Market Size and Forecast
- The pharmaceutical sector was valued at US$ 33 billion in 2017 and projected to grow to the US $55 Billion by 2020, from the US $20 billion in 2015. India’s pharmaceutical exports totaled US$ 17.27 billion in 2017-18 and are expected to reach US$ 20 billion by 2020. Indian pharmaceutical sector industry supplies over 50 percent of global demand for various vaccines, 40 percent of generic demand in the US and 25 percent of all medications in the UK. India contributes the second largest share of the pharmaceutical workforce in the world. In June 2018, the market grew by 12.8 percent year-on-year with the turnover of US$ 1.56 billion.  The Indian pharmaceuticals market is the third largest in terms of volume and thirteenth largest in terms of value, as per a report by Equity Master. India is the largest provider of generic drugs globally with the Indian generics accounting for 20 percent of global exports in terms of volume.  India is now among the top five pharmaceutical emerging markets of the world. Indian consumers are spending nearly 1% of their total income on drugs and pharmaceuticals. With the rise in the per capita income, current spending is going to triple, to approximately $33 per year, by 2020. The government is looking to ensure that quality healthcare and drugs are made affordable, targeting provision for more than 50% of the country’s population by 2020 and 80% of the population within the following decade.
- India’s pharmaceutical exports stood at US$ 16.4 billion in 2016-17 and are expected to grow by 30 percent over the next three years to reach US$ 20 billion by 2020, according to the Pharmaceuticals Export Promotion Council of India (PHARMEXCIL). .Cite error: Closing
Key Market Players
Top 5 Pharma Companies in India 2017 are as below: 
- Sun Pharmaceutical Industries Ltd.: Among all pharmaceutical companies in India, Sun Pharmaceutical Industries Limited is the leader and the fifth largest pharmaceutical company in the world with the market capitalization of Rs 1,55,716 Crore. Established in the year 1983 by Dilip Shanghvi, Sun Pharmaceuticals operates in more than 150 countries across the world.
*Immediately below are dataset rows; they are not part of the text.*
(** C5 fails once a channel is named hasOwnProperty: on such a client
    sendNow, on any name, throws a TypeError at the guard of subscribe and
    hands nothing to the encoder or the adapter; the world is as it was.  And
    under the name [__proto__] sendNow does touch the queue: after
    [send('__proto__', 1)] the queue read under that name holds the packet,
    after [sendNow('__proto__', 2)] it is the empty queue of a new Channel. *)
Theorem sendNow_shadowed name payload w :
  ¬ guarded w →
  sendNow name payload w = (Throw TypeError, w)
  ∧ Channel.packets <$>
      channel_at "__proto__" (this (send (JStr "__proto__") (JInt 1) Sample.fresh).2)
    = Some [JInt 1]
  ∧ Channel.packets <$>
      channel_at "__proto__"
        (this (sendNow (JStr "__proto__") (JInt 2)
                 (send (JStr "__proto__") (JInt 1) Sample.fresh).2).2)
    = Some [].
Proof.
  intros Hg. split; [by rewrite sendNow_eq, decide_False|].
  split; vm_compute; reflexivity.
Qed.

Lemma sendNow_shadowed_run :
  sendNow (JStr "x") (JInt 2) Sample.shadowed = (Throw TypeError, Sample.shadowed)
  ∧ trace Sample.shadowed = [EvCreateSocket "tcp" None].
Proof.
  split; [|vm_compute; reflexivity].
  apply (sendNow_shadowed (JStr "x") (JInt 2) Sample.shadowed).
  vm_compute. discriminate.
Defined.

(** C9 fails once a channel is named hasOwnProperty: on such a client
    unsubscribe throws a TypeError at its guard, whether or not the name it
    is given is the name of a channel. *)
Theorem unsubscribe_shadowed name handler w :
  ¬ guarded w → unsubscribe name handler w = (Throw TypeError, w).
Proof. intros Hg. by rewrite unsubscribe_eq, decide_False. Qed.

Lemma unsubscribe_shadowed_run :
  Client.channels (this Sample.shadowed) !! "y" = None
  ∧ unsubscribe (JStr "y") 3%nat Sample.shadowed = (Throw TypeError, Sample.shadowed).
Proof.
  split; [vm_compute; reflexivity|].
  apply (unsubscribe_shadowed (JStr "y") 3%nat Sample.shadowed).
  vm_compute. discriminate.
Defined.

(** C10 fails on the names whose string is [__proto__].  On a client whose
    table has no own property of that name, two sends under two such names
    do not share a queue: each constructs a Channel, the second packet is
    alone in the queue read under the name afterwards, and the first packet
    sits in the queue of the Channel that was displaced. *)
Theorem names_apart n1 n2 p q w :
  toString n1 = "__proto__" →
  toString n2 = "__proto__" →
  guarded w →
  Client.channels (this w) !! "__proto__" = None →
  let w2 := (send n2 q (send n1 p w).2).2 in
  let options := assign (options.bundler (Client.options (this w))) ∅ in
  channel_at "__proto__" (this w2)
  = Some (Channel.send q (Channel.new (S (allocated w)) "__proto__" options))
  ∧ orphans w2
    = (orphans w ++ option_list (Client.proto (this w)))
      ++ [Channel.send p (Channel.new (allocated w) "__proto__" options)]
  ∧ Client.channels (this w2) = Client.channels (this w).
Proof.
  intros H1 H2 Hg Hp. cbn zeta.
  rewrite (send_eq n1), decide_True by done. cbn [snd].
  rewrite (sent_proto _ n1) by done.
  rewrite send_eq, decide_True by done. cbn [snd].
  rewrite sent_proto by done.
  unfold channel_at.
  cbn [with_proto set_orphans set_allocated set_this this Client.set_proto
       Client.channels Client.proto allocated orphans option_list Client.options].
  rewrite Hp, decide_True by done. done.
Qed.

Lemma names_apart_run :
  Channel.packets <$>
    channel_at "__proto__"
      (this (send (JArr [JStr "__proto__"]) (JStr "b")
               (send (JStr "__proto__") (JStr "a") Sample.fresh).2).2)
  = Some [JStr "b"]
  ∧ Channel.packets <$>
      orphans (send (JArr [JStr "__proto__"]) (JStr "b")
                 (send (JStr "__proto__") (JStr "a") Sample.fresh).2).2
    = [[JStr "a"]].
Proof.
  assert (Hg : guarded Sample.fresh) by (vm_compute; reflexivity).
  assert (Hp : Client.channels (this Sample.fresh) !! "__proto__" = None)
    by (vm_compute; reflexivity).
  destruct (names_apart (JStr "__proto__") (JArr [JStr "__proto__"]) (JStr "a") (JStr "b")
              Sample.fresh eq_refl eq_refl Hg Hp) as (Hc & Ho & _).
  rewrite Hc, Ho. split; vm_compute; reflexivity.
Defined.

(** ** The send family returns the client, or throws *)

(** C7, as the specification has it, fails: sendNow throws on a client whose
    encoder name nothing is registered under, a client the constructor
    returned without complaint. *)
Lemma sendNow_throws :
  (constructor Sample.defaults "a0c3" Sample.no_encoder_arg None Sample.boot).1
  = Return (this Sample.no_encoder)
  ∧ sendNow (JStr "x") (JInt 1) Sample.no_encoder
    = (Throw TypeError, subscribed (JStr "x") None ∅ Sample.no_encoder).
Proof. split; vm_compute; reflexivity. Qed.

(** C7, as the code has it.  On a client that has no channel named
    hasOwnProperty, send and sendOnce return the client for every name and
    payload.  sendNow returns the client when the encoder name and the
    adapter name of the client both resolve; when either does not, it throws
    a TypeError, the channel having been subscribed. *)
Theorem send_family_returns name payload w :
  guarded w →
  (∃ w', send name payload w = (Return (this w'), w'))
  ∧ (∃ w', sendOnce name payload w = (Return (this w'), w'))
  ∧ (is_Some (encoder_of w) → is_Some (adapter_of w) →
       ∃ w', sendNow name payload w = (Return (this w'), w'))
  ∧ (encoder_of w = None ∨ adapter_of w = None →
       sendNow name payload w = (Throw TypeError, subscribed name None ∅ w)).
Proof.
  intros Hg.
  split; [rewrite send_eq, decide_True by done; by eexists|].
  split; [rewrite sendOnce_eq, decide_True by done; by eexists|].
  rewrite sendNow_eq, decide_True by done.
  rewrite encoder_of_subscribed, adapter_of_subscribed.
  split.
  - intros [e ->] [a ->]. refine (ex_intro _ (set_trace _ _) _). reflexivity.
  - intros [-> | ->]; [done|]. by destruct (encoder_of w).
Qed.

Lemma send_family_returns_run :
  (∃ w', sendNow (JInt 4) (JStr "now") Sample.fresh = (Return (this w'), w'))
  ∧ sendNow (JInt 4) (JStr "now") Sample.no_encoder
    = (Throw TypeError, subscribed (JInt 4) None ∅ Sample.no_encoder).
Proof.
  split.
  - apply (send_family_returns (JInt 4) (JStr "now") Sample.fresh);
      [vm_compute; reflexivity|vm_compute; eexists; reflexivity..].
  - apply (send_family_returns (JInt 4) (JStr "now") Sample.no_encoder).
    + vm_compute; reflexivity.
    + left. vm_compute. reflexivity.
Defined.

(** ** The loops over the table *)

(** C3 fails for a Channel that is the prototype of the table, which is
    where [send('__proto__', p)] puts the channel of that name.  The loop of
    handleConnect is a [for ... in] over the table: it visits the own
    properties and never the prototype itself, so a Channel kept there is
    left as it is, whatever it has pending and whether or not its timer is
    armed; and unless an own property shadows it, the loop then meets the
    [name] field of that Channel, on which it throws a TypeError. *)
Theorem handleConnect_skips_prototype socket w ch :
  Client.proto (this w) = Some ch →
  Client.proto (this (handleConnect socket w).2) = Some ch
  ∧ (Client.channels (this w) !! "name" = None →
     (handleConnect socket w).1 = Throw TypeError).
Proof.
  intros Hp. rewrite handleConnect_eq. cbn [fst snd]. split; [exact Hp|].
  intros Hn. rewrite Hp. unfold inherited. rewrite Hp.
  unfold Channel.fields. rewrite filter_cons_True by exact Hn. reflexivity.
Qed.

(** On a client whose encoder name does not resolve, [send('__proto__', 1)]
    queues the packet on a Channel that becomes the prototype, and the expiry
    of its timer throws and leaves the packet queued with the timer idle;
    handleConnect then throws and the Channel is still idle with its
    packet. *)
Lemma handleConnect_skips_prototype_run :
  Client.proto (this (run [Send (JStr "__proto__") (JInt 1); TimerProto] Sample.no_encoder))
  = Some (Channel.mk 0 "__proto__" {["every" := 16]} [JInt 1] [] false)
  ∧ Client.proto
      (this (handleConnect 41%nat
               (run [Send (JStr "__proto__") (JInt 1); TimerProto] Sample.no_encoder)).2)
    = Some (Channel.mk 0 "__proto__" {["every" := 16]} [JInt 1] [] false)
  ∧ (handleConnect 41%nat
       (run [Send (JStr "__proto__") (JInt 1); TimerProto] Sample.no_encoder)).1
    = Throw TypeError.
Proof.
  assert (Hr : Client.proto (this (run [Send (JStr "__proto__") (JInt 1); TimerProto]
                                     Sample.no_encoder))
               = Some (Channel.mk 0 "__proto__" {["every" := 16]} [JInt 1] [] false)).
  { vm_compute. reflexivity. }
  destruct (handleConnect_skips_prototype 41%nat _ _ Hr) as [Hs Ht].
  split; [exact Hr|]. split; [exact Hs|].
  apply Ht. vm_compute. reflexivity.
Defined.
- Lupin: Lupin is another leading pharmaceutical company and stands at second in the list of Top 10 Pharma Companies in India 2017 with the market capitalization of Rs 68,031 Crore.
- Dr. Reddy’s Laboratories: With a market capitalization of Rs 49,293 Crore, Dr. Reddy’s Laboratories is one of the biggest pharmaceutical company in India.
- Cipla: Cipla is a leading pharmaceutical company incorporated in the year 1935 which now has the market capitalization of Rs Rs 47,319 Crore.
- Aurobindo Pharma Limited: Aurobindo Pharma Limited is ranked fifth in the list of Top 10 Pharma Companies in India 2017. The company has a market capitalization of Rs. 41,283 Crore.